# YOUR TASK
With the first line below as the start and the line containing "exact real arithmetic" as the end, copy every line between them exactly, ends included.
*** RECORDS TO PROCESS ***
(** * spii: term assembly (function.cpp) and the augmented Lagrangian
      loop (constrained_function.cpp)

    The development embeds the two translation units as Rocq functions
    and proves properties of the variable registry, of the Hessian
    assembly, of the Phi penalty term and of
    [ConstrainedFunction::solve].

    Conventions.
    - A C++ [double] is a value of a type [D] carrying the operations of
      the class [DoubleArith] (and [DoubleSpecial] for NaN and infinity).
      Every function of the source is written once, over an arbitrary such
      [D].  Two instances are given: [R_arith], exact real arithmetic
      (rounding and the special values are abstracted away), in which the
      algebraic identities are proved, and [b64_arith], IEEE 754 binary64
      as defined by the standard library's [SpecFloat], in which the code
      can be run and in which NaN behaves as it does in the program.
    - The build without OpenMP is modelled: one thread, [t = 0], and an
      exception leaves a loop at the point where it is thrown.
    - Timers and evaluation counters are not modelled, nor is the text
      sent to the solver's log function. *)

From Stdlib Require Import ZArith QArith Reals Lra Lia.
From Stdlib Require Import Floats.SpecFloat.
From stdpp Require Import gmap strings list fin_maps sorting.

(** ** Arithmetic on [double] *)

Declare Scope double_scope.
Delimit Scope double_scope with D.

Class DoubleArith (D : Type) : Type := {
  dlit : Q → D;            (* a literal of the source: 0.1, 1e-12, 100, ... *)
  dadd : D → D → D;
  dsub : D → D → D;
  dmul : D → D → D;
  ddiv : D → D → D;
  dneg : D → D;            (* unary minus *)
  dabs : D → D;            (* std::abs *)
  dltb : D → D → bool;     (* a < b *)
  dleb : D → D → bool;     (* a <= b *)
  dpow : D → D → D         (* std::pow *)
}.

Class DoubleSpecial (D : Type) : Type := {
  quiet_NaN : D;           (* numeric_limits<double>::quiet_NaN() *)
  infinity : D             (* numeric_limits<double>::infinity() *)
}.

Notation "a + b" := (dadd a b) : double_scope.
Notation "a - b" := (dsub a b) : double_scope.
Notation "a * b" := (dmul a b) : double_scope.
Notation "a / b" := (ddiv a b) : double_scope.
Notation "- a" := (dneg a) : double_scope.
Notation "a <? b" := (dltb a b) : double_scope.
Notation "a <=? b" := (dleb a b) : double_scope.
Notation "a >? b" := (dltb b a) : double_scope.

(** [std::max(a, b)] is [(a < b) ? b : a]. *)
Definition dmax {D} `{DoubleArith D} (a b : D) : D :=
  if (a <? b)%D then b else a.

(** ** Exceptions and loops *)

Inductive result (A : Type) : Type :=
  | Return (a : A)
  | Throw (what : string).
Arguments Return {A} a.
Arguments Throw {A} what.

(** [for (int i = 0; i < n; ++i) body] on a state [s]. *)
Definition for_loop {S : Type} (n : nat) (body : nat → S → S) (s : S) : S :=
  foldl (λ s i, body i s) s (seq 0 n).

(** The same loop when the body can throw: the loop stops there. *)
Fixpoint for_each {A S : Type} (l : list A) (body : A → S → result S) (s : S)
  : result S :=
  match l with
  | [] => Return s
  | a :: l' =>
      match body a s with
      | Return s' => for_each l' body s'
      | Throw what => Throw what
      end
  end.

(** A loop whose body can throw after it has changed the state: the
    state at the throw is kept, as the caller's output arguments keep what
    was written into them. *)
Inductive step (S : Type) : Type :=
  | Next (s : S)
  | Raise (what : string) (s : S).
Arguments Next {S} s.
Arguments Raise {S} what s.

Fixpoint for_each_step {A S : Type} (l : list A) (body : A → S → step S) (s : S)
  : step S :=
  match l with
  | [] => Next s
  | a :: l' =>
      match body a s with
      | Next s' => for_each_step l' body s'
      | Raise what s' => Raise what s'
      end
  end.

(** ** Machine integers *)

(** [size_t] is 64 bits wide; a conversion or an addition wraps. *)
Definition to_size_t (z : Z) : Z := (z mod 2 ^ 64)%Z.

(** [static_cast<int>] of a [size_t]: the low 32 bits, read as signed. *)
Definition static_cast_int (z : Z) : Z :=
  ((z + 2 ^ 31) mod 2 ^ 32 - 2 ^ 31)%Z.

(** A [double*] handed in by the user, in units of [sizeof(double)]:
    [p[i]] is the cell [p + i]. *)
Abbreviation ptr := Z (only parsing).

Section Embedding.
Context {D : Type} `{DoubleArith D}.

(** ** The data model of function.h, as function.cpp uses it *)

(** [std::vector<Eigen::VectorXd>]: one gradient vector per argument. *)
Abbreviation Gradient := (list (list D)) (only parsing).

(** [std::vector<std::vector<Eigen::MatrixXd>>]: entry [(i, j)] of the block
    of the arguments [var0] and [var1] is [h var0 var1 i j]. *)
Definition BlockHessian : Type := nat → nat → nat → nat → D.

(** A [Term]: the three [evaluate] overloads are three fields.  The
    arguments are the vectors [variables[0]], [variables[1]], ...; the
    gradient and Hessian overloads write into storage that the caller
    passes in, so they take the old content and return the new one.  The
    Hessian overload can throw ([Phi] always does).  The other two
    overloads are modelled at the calls that return: an exception that a
    term's own evaluator throws is not represented, and no property below
    concludes from this that a call returns. *)
Record Term : Type := {
  number_of_variables : nat;
  variable_dimension : nat → nat;
  evaluate : list (list D) → D;
  evaluate_gradient : list (list D) → Gradient → D * Gradient;
  evaluate_hessian :
    list (list D) → Gradient → BlockHessian → result (D * Gradient * BlockHessian)
}.

(** A [ChangeOfVariables].  [t_to_x] reads [t_dimension] solver values and
    gives the user values; [update_gradient g t gx] is the new content of
    the [t_dimension] gradient cells starting at the pointer it is given. *)
Record ChangeOfVariables : Type := {
  x_dimension : Z;
  t_dimension : Z;
  t_to_x : list D → list D;
  x_to_t : list D → list D;
  update_gradient : list D → list D → list D → list D
}.

(** An [AddedVariable].  function.h is not among the sources; the types
    are those function.cpp uses the fields at: the dimensions are compared
    with [int]s, [global_index] is read into a [size_t]. *)
Record AddedVariable : Type := {
  user_dimension : Z;
  solver_dimension : Z;
  global_index : Z;                                 (* size_t *)
  change_of_variables : option ChangeOfVariables;   (* None: NULL *)
  temp_space : list D
}.

(** An [AddedTerm].  [user_variables] holds pointers to entries of the
    [variables] map; an entry of a [std::map] never moves, so the pointer
    is modelled by the key of the entry.  [temp_variables] (pointers to the
    [temp_space] of the same entries) is read through the same keys. *)
Record AddedTerm : Type := {
  term : Term;
  user_variables : list ptr;
  hessian : BlockHessian
}.

(** The fields of [Function] that function.cpp reads and writes, in the
    build without OpenMP ([number_of_threads] is 1).  [added_terms], the set
    of the terms to delete in the destructor, is left out. *)
Record Function : Type := {
  number_of_scalars : Z;                            (* size_t *)
  hessian_is_enabled : bool;
  number_of_hessian_elements : Z;
  local_storage_allocated : bool;
  variables : gmap Z AddedVariable;                 (* std::map<double*, AddedVariable> *)
  terms : list AddedTerm
}.

Definition zero : D := dlit 0.

(** [x[k]] and [v[k] += d] on an [Eigen::VectorXd]; the index is in range
    in the program, the model reads zero and writes nothing otherwise. *)
Definition vec_get (x : list D) (k : Z) : D := default zero (x !! Z.to_nat k).

Definition vec_add (v : list D) (k : Z) (d : D) : list D :=
  alter (λ old, old + d)%D (Z.to_nat k) v.

Definition grad_get (g : list (list D)) (var i : nat) : D :=
  default zero (default [] (g !! var) !! i).

(** [g[i][j] = d] on a [std::vector<Eigen::VectorXd>]. *)
Definition grad_set (g : list (list D)) (var i : nat) (d : D) : list (list D) :=
  alter (λ row, <[i := d]> row) var g.

(** [Eigen::MatrixXd]. *)
Record DenseMatrix : Type := {
  rows : Z;
  cols : Z;
  coeff : Z → Z → D
}.

(** [m.coeffRef(r, c) += d]. *)
Definition coeff_add (m : DenseMatrix) (r c : Z) (d : D) : DenseMatrix :=
  {| rows := rows m;
     cols := cols m;
     coeff := λ r' c',
       if bool_decide (r' = r ∧ c' = c) then (coeff m r c + d)%D else coeff m r' c' |}.

(** [Eigen::Triplet<double>] and [Eigen::SparseMatrix<double>]: the
    matrix stores an entry at exactly the positions in [entries]. *)
Definition Triplet : Type := Z * Z * D.

Record SparseMatrix : Type := {
  sparse_rows : Z;
  sparse_cols : Z;
  entries : gmap (Z * Z) D
}.

(** [H.resize(r, c)]: the matrix is emptied. *)
Definition sparse_resize (r c : Z) (_ : SparseMatrix) : SparseMatrix :=
  {| sparse_rows := r; sparse_cols := c; entries := ∅ |}.

(** [H.setFromTriplets(begin, end)] as Eigen documents it: the previous
    content is dropped, every triplet gives a stored entry and the values
    of triplets at the same position are added.  [makeCompressed] changes
    the storage layout only. *)
Definition setFromTriplets (indices : list Triplet) (m : SparseMatrix) : SparseMatrix :=
  {| sparse_rows := sparse_rows m;
     sparse_cols := sparse_cols m;
     entries :=
       foldl (λ (e : gmap (Z * Z) D) (t : Triplet),
                <[(t.1.1, t.1.2) :=
                    match e !! (t.1.1, t.1.2) with
                    | Some w => (w + t.2)%D
                    | None => t.2
                    end]> e)
             ∅ indices |}.

(** The entry at [(i, j)] is stored: a structural nonzero. *)
Definition stored (m : SparseMatrix) (i j : Z) : Prop := is_Some (entries m !! (i, j)).

(** The positions of a list of triplets. *)
Definition positions (indices : list Triplet) : list (Z * Z) :=
  (λ t : Triplet, (t.1.1, t.1.2)) <$> indices.

End Embedding.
***
# RESULT FOR THIS EXERCISE
(** * spii: term assembly (function.cpp) and the augmented Lagrangian
      loop (constrained_function.cpp)

    The development embeds the two translation units as Rocq functions
    and proves properties of the variable registry, of the Hessian
    assembly, of the Phi penalty term and of
    [ConstrainedFunction::solve].

    Conventions.
    - A C++ [double] is a value of a type [D] carrying the operations of
      the class [DoubleArith] (and [DoubleSpecial] for NaN and infinity).
      Every function of the source is written once, over an arbitrary such
      [D].  Two instances are given: [R_arith], exact real arithmetic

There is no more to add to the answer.